Noi valtellinesi lo ricordiamo per la sua permanenza a Sondrio e, soprattutto, per la partecipazione alla guerra di Liberazione con la “Brigata Mortirolo”. Anche Arfé non ha dimenticato la Valtellina. Su Immagini della Resistenza (pp. 23, 24, 25) ricorda come la permanenza in provincia gli abbia lasciato tracce indelebili. Alcune persone gli aprono la mente. Innanzitutto Piero Foianini: “medico bravissimo, uomo di commovente umanità, patriarca dell’antifascismo valtellinese. Fu lui a mettermi in contatto con altri compagni del partito d’azione: Mario Buzzi, Teresio Gola, Ercole Isella, il socialista Ugo Spinelli, e giovani impegnati nell’accompagnare in Svizzera prigionieri di guerra, perseguitati politici, ebrei”. È sempre Foianini a fargli presente la necessità della lotta armata, da condurre senza odio, per la dignità e per la libertà dell’Italia. A seguito di una delazione, finisce in carcere. “Nelle gelide celle di Via Caimi conobbi il mio primo comunista, Giulio Chiarelli. Nessun dubbio incrinava la sua fede nel comunismo, ma assieme alla fede egli aveva anche le altre virtù dei cristiani delle catacombe, la speranza e la carità… Mi raccontò, senza enfasi, del fronte popolare francese e della guerra di Spagna nella quale era rimasto ferito”. Ed aggiunge: “A Grosotto conobbi un giovanissimo partigiano, Maurizio Scarì “Paride”, il più giovane della formazione, che brillò per coraggio, che fu ferito alla vigilia della Liberazione, decorato dagli Alleati e rimasto nei decenni tra i miei amici più cari. Da lui risalii a suo padre Giovanni, che era stato operaio a Torino… Da lui sentii per la prima volta il nome di Gramsci, da lui appresi cosa era stata l’occupazione delle fabbriche nel 1920… e la carica criminale dello squadrismo torinese”. Così prosegue: “In Val Grosina scoprii l’Europa. Questa volta il maestro fu un disertore tedesco, un operaio di Amburgo, approdato alla nostra formazione con una fotografia in mano, quella della sua famiglia distrutta da un bombardamento. Era straziato, tenuto in vita dalla volontà di contribuire a trovare il modo perché mai più bande di pazzi criminali potessero mandare i popoli a scannarsi tra loro. E il rimedio lo aveva trovato: abbattere le frontiere, sciogliere gli eserciti, fare di tutti i popoli d’Europa un popolo solo”.

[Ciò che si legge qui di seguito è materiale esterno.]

(* ===== verification/NodeQuiet.v ===== *)
(** * Operations of a node that keep its table

    Most methods of a node read and update the associations in place: they leave
    the handles, the listed identifiers, the number of paths and the registered
    endpoints alone ([node_same] of [NodeRoutes.v]).  Here that is shown method
    by method; the methods that admit and retire associations and circuits are
    in [NodeCircuits.v]. *)

From S2P Require Import Prelude Records Methods Actions Wire PacketHeader AckRanges Reader Frames FlowControl Congestion PathState Endpoint Credit Ledger Transmit Retransmit Receive PathCount SortedKeys Registry RegistrySpec SetupTable Router Callback Mux Association Node RouterEndpoints NodePaths NodeTimer NodeRoutes.

(** ** Methods of an association *)
Definition state_paths (s : AssociationState) : option nat := path_count <$> state_endpoint s.
Definition state_quiet {A} (m : method AssociationState A) : Prop := forall s, state_paths (m s).2 = state_paths s.
Definition client_paths (c : ClientConnection) : option nat := path_count <$> cl_endpoint c.
Definition client_quiet {A} (m : method ClientConnection A) : Prop := forall c, client_paths (m c).2 = client_paths c.

Section states.
Context `{Allocator, PacketSize, Features}.
Lemma plan_close_spec c s p : NodePath.plan_close c s = Ok p ->
  as_receive_cids s !! NodePath.cp_path_id p = Some (Some (NodePath.cp_receive_cid p)) /\
  (0 < NodePath.cp_path_id p < slot_path_count s)%nat /\
  exists e, slot_endpoint s = Some e /\ NodePath.circuit_path c e = Some (NodePath.cp_path_id p).
Proof.
  unfold NodePath.plan_close, NodePath.find_circuit, NodePath.endpoint_or, slot_path_count.
  destruct (slot_endpoint s) as [e|]; [|done]. cbn [mbind outcome_bind]. destruct (NodePath.circuit_path c e) as [i|] eqn:Hc; [|done].
  cbn [ok_or mbind outcome_bind]. destruct (get_path e i) as [q|] eqn:Hq; [|done]. cbn [mbind outcome_bind].
  destruct (Nat.eqb_spec i 0) as [->|Hi]; [done|]. cbn [guard_err mbind outcome_bind].
  destruct (mjoin (as_receive_cids s !! i)) as [cid|] eqn:Hcid; [|done]. cbn [ok_or mbind outcome_bind]. intros [= <-].
  cbn. apply bind_Some in Hcid as (? & -> & ->). apply circuit_path_range in Hc as Hr. split; [done|]. split; [unfold path_count in Hr; lia|eauto].
Qed.

Lemma queue_abandon_same c (p : NodePath.ClosePlan) :
  quiet_action (_ ← (if NodePath.cp_abandon_pending p then mret tt else
      _ ← Node.on_slot (ci_association c) NoAssociation Transport (slot_ep (Ep.queue_path_status (NodePath.cp_path_id p) Abandon));
      update (Node.push_association_event (CircuitStatusChanged (ci_association c) c Closed)));
    throw QuicNodeEgressError.CircuitBusy : node QuicNodeEgressError.t unit).
Proof. action_steps; [|apply event_same]. apply on_slot_same, slot_ep_quiet, queue_status_count. Qed.

(** Closing a circuit keeps the node in order unless it ends in [Blocked]: then
    the route of the path is gone and its identifier is still listed. *)
Lemma close_circuit_ok c n : (NodePath.close_circuit c n).1 <> Err (Transport Error.Blocked) ->
  step_ok n (NodePath.close_circuit c n).2.
Proof.
  intros Hret Hinv. revert Hret. unfold NodePath.close_circuit, Node.read_slot. rewrite act_ask.
  destruct (Node.slot n (ci_association c)) as [s|] eqn:Hs; [|done]. cbn [ok_or mbind outcome_bind].
  destruct (NodePath.plan_close c s) as [p|x|] eqn:Hp; [|done..]. apply plan_close_spec in Hp as (Hcid & Hr & e & He & Hc).
  rewrite act_throw_if. destruct (NodePath.cp_busy p); [done|]. destruct (negb (NodePath.cp_abandon_complete p)).
  { intros _. apply same_step; [|done]. by apply queue_abandon_same. }
  rewrite act_unfold. destruct (remove_endpoint_node (NodePath.cp_receive_cid p) (ci_association c) n (ni_router _ Hinv)) as (Hn1 & _ & Hb & _).
  destruct (Node.remove_endpoint (NodePath.cp_receive_cid p) (ci_association c) n) as [b n1] eqn:Hrm. cbn [fst snd] in *.
  assert (b = true) as ->.
  { apply Hb, (ni_routes _ Hinv). exists s. split; [done|]. by apply list_elem_of_lookup_2 in Hcid. }
  rewrite act_throw_if. cbn [negb]. rewrite act_unfold. unfold Node.on_slot.
  assert (Node.slot n1 (ci_association c) = Some s) as Hs1 by (rewrite Hn1; exact Hs). rewrite Hs1.
  pose proof (remove_path_run (NodePath.cp_path_id p) s) as Hrun.
  destruct (remove_slot_path_state (NodePath.cp_path_id p) s) as [[[]|x|] s']; cbn [map_err]; [| |done].
  2: { destruct Hrun as [_ Hx]. destruct (Hx Hr) as [_ ->]. intros Hret. by destruct Hret. }
  destruct Hrun as [Hcl _]. intros _. unfold update. cbn [snd]. set (n2 := Node.set_slot _ s' n1).
  assert (step_ok n n2) as Hn2.
  { intros _. apply (closed_ok _ (NodePath.cp_receive_cid p) (ci_association c) s s' n n2 Hs Hinv Hcl Hcid); unfold n2, Node.set_slot.
    1-3: rewrite Hn1; get_set; done.
    get_set. unfold Node.remove_endpoint in Hrm. apply (f_equal snd) in Hrm. cbn [snd] in Hrm.
    destruct (Router.remove_endpoint _ _ (nd_router n)) as [b' r]. by rewrite <- Hrm. }
  by apply (transitivity Hn2 (same_step _ _ (event_same _ n2))).
Qed.
End closing.

(** ** The composed operations *)
Section composed.
Context `{Allocator, PacketSize, Features}.

Lemma respects_same {E A} (m : node E A) : quiet_action m -> respects step_ok m.
Proof. intros Hm n. apply same_step, Hm. Qed.

Lemma open_direct_ok id a lease : respects step_ok (NodePath.open_direct_path id a lease).
Proof.
  unfold NodePath.open_direct_path. action_steps; try (apply route_and_path, join_opens);
    apply respects_same; auto using read_same, fresh_cid_same, build_packet_same, path_control_same.
Qed.

Lemma join_ok id i r a d cid key tid rcid lease :
  respects step_ok (NodePath.receive_path_join id i r a d cid key tid rcid lease).
Proof.
  unfold NodePath.receive_path_join. action_steps; try (apply route_and_path, accept_opens);
    try (apply respects_same; auto using read_same, fresh_cid_same, build_packet_same, path_control_same; fail).
  destruct (_ ≫= _); [apply same_step, event_same|done].
Qed.

Lemma path_control_ok id i a at_ input f lease : respects step_ok (NodePath.apply_received_path_control id i a at_ input f lease).
Proof.
  unfold NodePath.apply_received_path_control. action_steps; try apply join_ok;
    apply respects_same; auto using read_same, join_ack_same, challenge_same, response_same, status_frame_same.
  apply on_slot_same, slot_ep_quiet, receive_control_same.
Qed.

Lemma receive_path_control_ok id i a at_ input lease : respects step_ok (NodePath.receive_path_control id i a at_ input lease).
Proof. unfold NodePath.receive_path_control. action_steps; apply path_control_ok. Qed.

(** *** The two ends of an association *)
Lemma started_client cid l t h r : forall c, Assoc.boxed_with_runtime_limits cid l h r = Ok c ->
  forall p c', Assoc.start (match t with Some t => c <| ca_connection ::= Client.set_local_reset_token t |> | None => c end) = (Ok p, c') ->
  one_path (ClientState c').
Proof.
  unfold Assoc.boxed_with_runtime_limits. destruct (negb _); [done|]. intros c [= <-] p c' Hs.
  set (c0 := match t with Some _ => _ | None => _ end) in Hs.
  assert (cl_endpoint (ca_connection c0) = None) as H0c by (unfold c0; by destruct t). clearbody c0.
  unfold Assoc.start, Assoc.on_connection, on_field, Client.start in Hs. rewrite bind_gets, bind_refuse in Hs.
  destruct (cl_started (ca_connection c0)); [done|]. rewrite bind_modify in Hs. unfold gets_res in Hs. injection Hs as _ <-.
  unfold one_path, state_endpoint, Assoc.endpoint. get_set. by rewrite H0c.
Qed.

Lemma finish_open_count pn open cid : keeps_paths (Server.finish_open pn open cid).
Proof.
  unfold Server.finish_open, Ep.install_connection_ids, Ep.set_initial_peer_budget. path_steps; try done.
  - unfold Ep.set_ids. by rewrite count_upd.
  - intros e. unfold on_field_res. by destruct (Send.set_initial_limits _ _ _).
  - intros e. unfold Ep.continue_packet_numbers_from. by destruct (_ <? _).
Qed.
Lemma push_runs v q n : forall i, (n = length (slots q) - i)%nat ->
  run_alone (3 + n) q (Pushing v i) =
  match push_from n i v q with Ok q' => Ok (q', Pushed) | Err v => Ok (q, Refused v) | Panic => Panic end.
Proof.
  induction n as [|n IH]; intros i Hn.
  - assert (slots q !! i = None) as Hi by (apply lookup_ge_None; lia).
    change (3 + 0)%nat with (S 2). apply run_ends; [|done]. unfold agent_step. by rewrite Hi.
  - cbn [push_from]. destruct (lookup_lt_is_Some_2 (slots q) i) as [c Hc]; [lia|]. rewrite Hc.
    destruct (compare_exchange SLOT_EMPTY SLOT_WRITING c) as [c'|] eqn:Hx.
    + replace (3 + S n)%nat with (S (S (S (S n)))) by lia. rewrite (run_goes _ q _ (set_slot q i c') (Reserved v i));
        [|unfold agent_step; by rewrite Hc, Hx].
      assert (forall x, slots (set_slot q i x) !! i = Some x) as Hset
        by (intros x; apply list_lookup_insert_eq; by eapply lookup_lt_Some).
      rewrite (run_goes _ _ _ (set_slot q i (mkCallbackSlot (state c') (Some v))) (Written i));
        [|unfold agent_step, at_slot; by rewrite Hset, set_slot_twice].
      apply run_ends; [|done]. unfold agent_step, at_slot. by rewrite Hset, set_slot_twice.
    + replace (3 + S n)%nat with (S (3 + n)) by lia. rewrite (run_goes _ q _ q (Pushing v (S i)));
        [|unfold agent_step; by rewrite Hc, Hx]. apply IH. lia.
Qed.

Lemma pop_runs start q n : forall offset, (n = length (slots q) - offset)%nat ->
  (forall k c, slots q !! k = Some c -> state c = SLOT_READY -> is_Some (value c)) ->
  run_alone (4 + n) q (Popping start offset) =
  match pop_from n offset start q with Ok (v, q') => Ok (q', Popped v) | _ => Panic end.
Proof.
  induction n as [|n IH]; intros offset Hn Hq.
  - change (4 + 0)%nat with (S 3). apply run_ends; [|done]. unfold agent_step.
    by rewrite (proj2 (Nat.ltb_ge _ _)) by lia.
  - cbn [pop_from]. set (i := ((start + offset) mod length (slots q))%nat).
    assert (i < length (slots q))%nat as Hlt by (apply Nat.mod_upper_bound; lia).
    destruct (lookup_lt_is_Some_2 (slots q) i) as [c Hc]; [done|]. rewrite Hc.
    destruct (compare_exchange SLOT_READY SLOT_READING c) as [c'|] eqn:Hx.
    + pose proof Hx as Hx'. unfold compare_exchange in Hx'. case_decide as Hs; [|done]. injection Hx' as <-.
      destruct (Hq i c Hc Hs) as [v Hv]. rewrite Hv. rewrite Hv in Hx.
      assert (forall x, slots (set_slot q i x) !! i = Some x) as Hset by (intros x; by apply list_lookup_insert_eq).
      replace (4 + S n)%nat with (S (S (S (S (S n))))) by lia.
      rewrite (run_goes _ q _ (set_slot q i (mkCallbackSlot SLOT_READING (Some v))) (Taken i));
        [|unfold agent_step, at_slot; rewrite (proj2 (Nat.ltb_lt _ _)) by lia; fold i; by rewrite Hc, Hx].
      rewrite (run_goes _ _ _ (set_slot q i (mkCallbackSlot SLOT_READING None)) (Moved v i));
        [|unfold agent_step, at_slot; by rewrite Hset, set_slot_twice].
      rewrite (run_goes _ _ _ (set_slot q i (mkCallbackSlot SLOT_EMPTY None)) (Released v i));
        [|unfold agent_step, at_slot; by rewrite Hset, set_slot_twice].
      apply run_ends; [|done]. cbn. by rewrite length_insert.
    + replace (4 + S n)%nat with (S (4 + n)) by lia. rewrite (run_goes _ q _ q (Popping start (S offset)));
        [|unfold agent_step, at_slot; rewrite (proj2 (Nat.ltb_lt _ _)) by lia; fold i; by rewrite Hc, Hx]. apply IH; [lia|done].
Qed.

Lemma run_alone_inv n : forall q a q' p,
  access_inv q [a] -> run_alone n q a = Ok (q', p) ->
  access_inv q' (rest p) /\ held q [a] ≡ₚ held q' (rest p) ++ gave p ++ gave_back p /\ length (slots q') = length (slots q).
Proof.
  induction n as [|n IH]; intros q a q' p Hinv Hrun.
  - injection Hrun as <- <-. cbn [rest gave gave_back]. by rewrite app_nil_r.
  - cbn [run_alone] in Hrun. destruct (agent_step q a) as [[q1 p1]| |] eqn:Hs; try done. cbn [mbind outcome_bind] in Hrun.
    apply agent_effect in Hs. pose proof (access_effect q [] a [] q1 p1 Hinv Hs) as Hinv'. cbn [app] in Hinv'. rewrite app_nil_r in Hinv'.
    pose proof (held_effect q [] a [] q1 p1 Hinv Hs) as Hp. cbn [app] in Hp. rewrite app_nil_r in Hp.
    assert (length (slots q1) = length (slots q)) as Hlen by (destruct Hs; cbn [set_slot slots]; by rewrite ?length_insert).
    destruct p1 as [a1| |v|v].
    + destruct (IH _ _ _ _ Hinv' Hrun) as (? & ? & ?). cbn [rest gave gave_back] in Hp. rewrite !app_nil_r in Hp.
      split; [done|]. split; [by rewrite Hp|congruence].
    + by injection Hrun as <- <-.
    + by injection Hrun as <- <-.
    + by injection Hrun as <- <-.
Qed.

Lemma access_run n : forall q a, access_inv q [a] -> run_alone n q a <> Panic.
Proof.
  induction n as [|n IH]; intros q a Hinv; [done|]. cbn [run_alone].
  destruct (access_total q [] a [] Hinv) as (q' & p & Hs). rewrite Hs. cbn [mbind outcome_bind]. destruct p; try done.
  apply IH. apply agent_effect in Hs. apply (access_effect q [] a []) in Hs; [|done]. done.
Qed.

(** A mailbox between calls, and the values in it. *)
Definition quiet q : Prop := access_inv q [].
Definition contents q : list T := omap value (slots q).

Lemma quiet_new capacity : quiet (new capacity).
Proof. apply (mi_access capacity 0 (initial capacity)), mail_inv_initial. Qed.
(** A bearer replaced by one that retains or hands on other packets. *)
Lemma world_move capacity w id i b b' extra new :
  Z.of_nat capacity <= U64_MAX -> world_ok capacity w ->
  Bearers.slot_of id (w_registry w) = Some i -> at_entry (w_registry w) i b ->
  rb_id b' = rb_id b -> rb_info b' = rb_info b ->
  option_list (retained (Some b')) ++ (tag_of <$> extra) ≡ₚ option_list (retained (Some b)) ++ new ->
  Forall (fun t => t.1.1 = rb_id b) ((tag_of <$> extra) ++ new) ->
  (length (outstanding w) + length new <= capacity)%nat ->
  (forall peer s acc, rb_pending b' = Some (peer, s, acc) -> tok_bearer (sub_completion s) = rb_id b /\ tok_acceptance (sub_completion s) = acc) ->
  in_flight b' = (if decide (extra = []) then in_flight b else sat_add (in_flight b) (Z.of_nat (length extra))) ->
  world_ok capacity (mkWorld (Bearers.put id b' (w_registry w)) (w_queue w) (w_held w ++ extra) (w_submitted w ++ new) (w_finished w)).
Proof.
  intros Hcap [Ht Hq Hsl Hroom Hk Hp Hf Hv] Hs Hb Hid Hn Htags Hown Hlen Hpend Hfl.
  destruct (pending_put id i b b' _ Hs Hb) as (R & H1 & H2 & _). set (w' := mkWorld _ _ _ _ _).
  assert (outstanding w' ≡ₚ outstanding w ++ new) as Ho.
  { unfold outstanding, pending_tags, w', queued. cbn [w_registry w_queue w_held]. rewrite H1, H2, fmap_app.
    set (Q := done_tag <$> _). set (T := tag_of <$> w_held w). set (X := tag_of <$> extra) in *.
    transitivity ((option_list (retained (Some b')) ++ X) ++ R ++ T ++ Q);
      [rewrite <- !app_assoc; f_equiv; rewrite !app_assoc; f_equiv; by rewrite <- (Permutation_app_comm X), app_assoc|].
    rewrite Htags, <- !app_assoc. f_equiv. rewrite (Permutation_app_comm new), <- !app_assoc. done. }
  apply Forall_app in Hown as [Hextra Hnew].
  assert (rb_id b < br_next_id (w_registry w)) as Hlt by (by eapply tb_ids).
  constructor; rewrite ?Ho, ?length_app, ?Forall_app; cbn [w' w_registry w_queue w_held w_submitted w_finished]; rewrite ?put_next; try done.
  - eapply put_ok; [done..|by f_equal|done].
  - split; [done|]. eapply Forall_impl; [exact Hnew|]. cbn. intros t ->. done.
  - intros j c peer s acc [[-> ->]|[_ Hc]]%(put_at _ _ _ _ _ _ _ Hs Hb) Hcp; [rewrite Hid; by eapply Hpend|by eapply Hp].
  - intros j c Hc. change (queued w') with (queued w). rewrite fmap_app, !count_app.
    assert (count (rb_id b) (tag_of <$> extra) = Z.of_nat (length extra)) as Hce.
    { clear -Hextra. unfold count. revert Hextra. induction extra as [|x extra IH]; intros [Hx Hall]%Forall_cons || intros _; [done|].
      cbn [fmap list_fmap zsum length]. rewrite Hx, Z.eqb_refl, (IH Hall). lia. }
    apply (put_at _ _ _ _ _ _ _ Hs Hb) in Hc as [[-> ->]|[Hj Hc]].
    + rewrite Hid, Hfl, Hce. specialize (Hf _ _ Hb). rewrite count_app in Hf. case_decide as He; [subst extra; cbn [length]; lia|].
      assert (Z.of_nat (length (w_held w)) + Z.of_nat (length (queued w)) + Z.of_nat (length extra) <= Z.of_nat capacity).
      { apply Permutation_length in Ho. rewrite length_app in Ho. unfold outstanding at 1 in Ho.
        unfold w', queued in Ho. cbn [w_registry w_queue w_held] in Ho. fold (queued w) in Ho. rewrite !length_app, !length_fmap, length_app in Ho. lia. }
      pose proof (count_range (rb_id b) (tag_of <$> w_held w)). pose proof (count_range (rb_id b) (done_tag <$> queued w)).
      rewrite !length_fmap in *. unfold sat_add. rewrite Z.min_l by lia. lia.
    + assert (count (rb_id c) (tag_of <$> extra) = 0) as ->.
      { assert (rb_id c <> rb_id b) as Hne by (intros He; apply Hj; by eapply tb_unique).
        clear -Hextra Hne. unfold count. induction Hextra as [|x l Hx _ IH]; [done|]. cbn [zsum]. rewrite Hx, IH.
        destruct (Z.eqb_spec (rb_id b) (rb_id c)); [congruence|done]. }
      specialize (Hf _ _ Hc). rewrite count_app in Hf. lia.
  - rewrite Hv, <- !app_assoc. f_equiv. apply Permutation_app_comm.
Qed.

“In seguito ritornammo sul tema con Plinio Corti, commissario della Divisione, il quale ci informò che un gruppo di compagni aveva lanciato, già nel ’41, un manifesto “per l’Europa libera e unita” e aveva fondato un movimento per la federazione europea. Era il gruppo, ho saputo dopo, capeggiato da Altiero Spinelli”. Così continua: “Ho vissuto allora… il significato vero di parole offuscate dalla retorica o storpiate dalla demagogia: pace, patria, libertà, dignità della persona umana, solidarietà nei popoli e tra i popoli”. E conclude: “Se oggi, varcata la soglia della vecchiaia, posso guardare indietro, avendo errori da riconoscere ma non peccati di cui pentirmi lo debbo a loro. È questo il mio debito di gratitudine verso la Valtellina. È per questo che da allora continuo ad amarla come la mia patria”.
Da sempre passa le ferie a Grosotto, ospite della famiglia Scarì, con la quale i ricordi comuni, le avventure, i pericoli corsi in quel periodo ad un tempo tragico ma anche esaltante, che segna per sempre la vita, si sprecano, obbligandoli a far le ore piccole. Quando scompare, l’allora Presidente della Repubblica Giorgio Napolitano invia un toccante messaggio contenente il ricordo di una vecchia amicizia, l’omaggio al combattente per la Libertà, al giornalista, allo scrittore, al politico impegnato con assoluto disinteresse personale.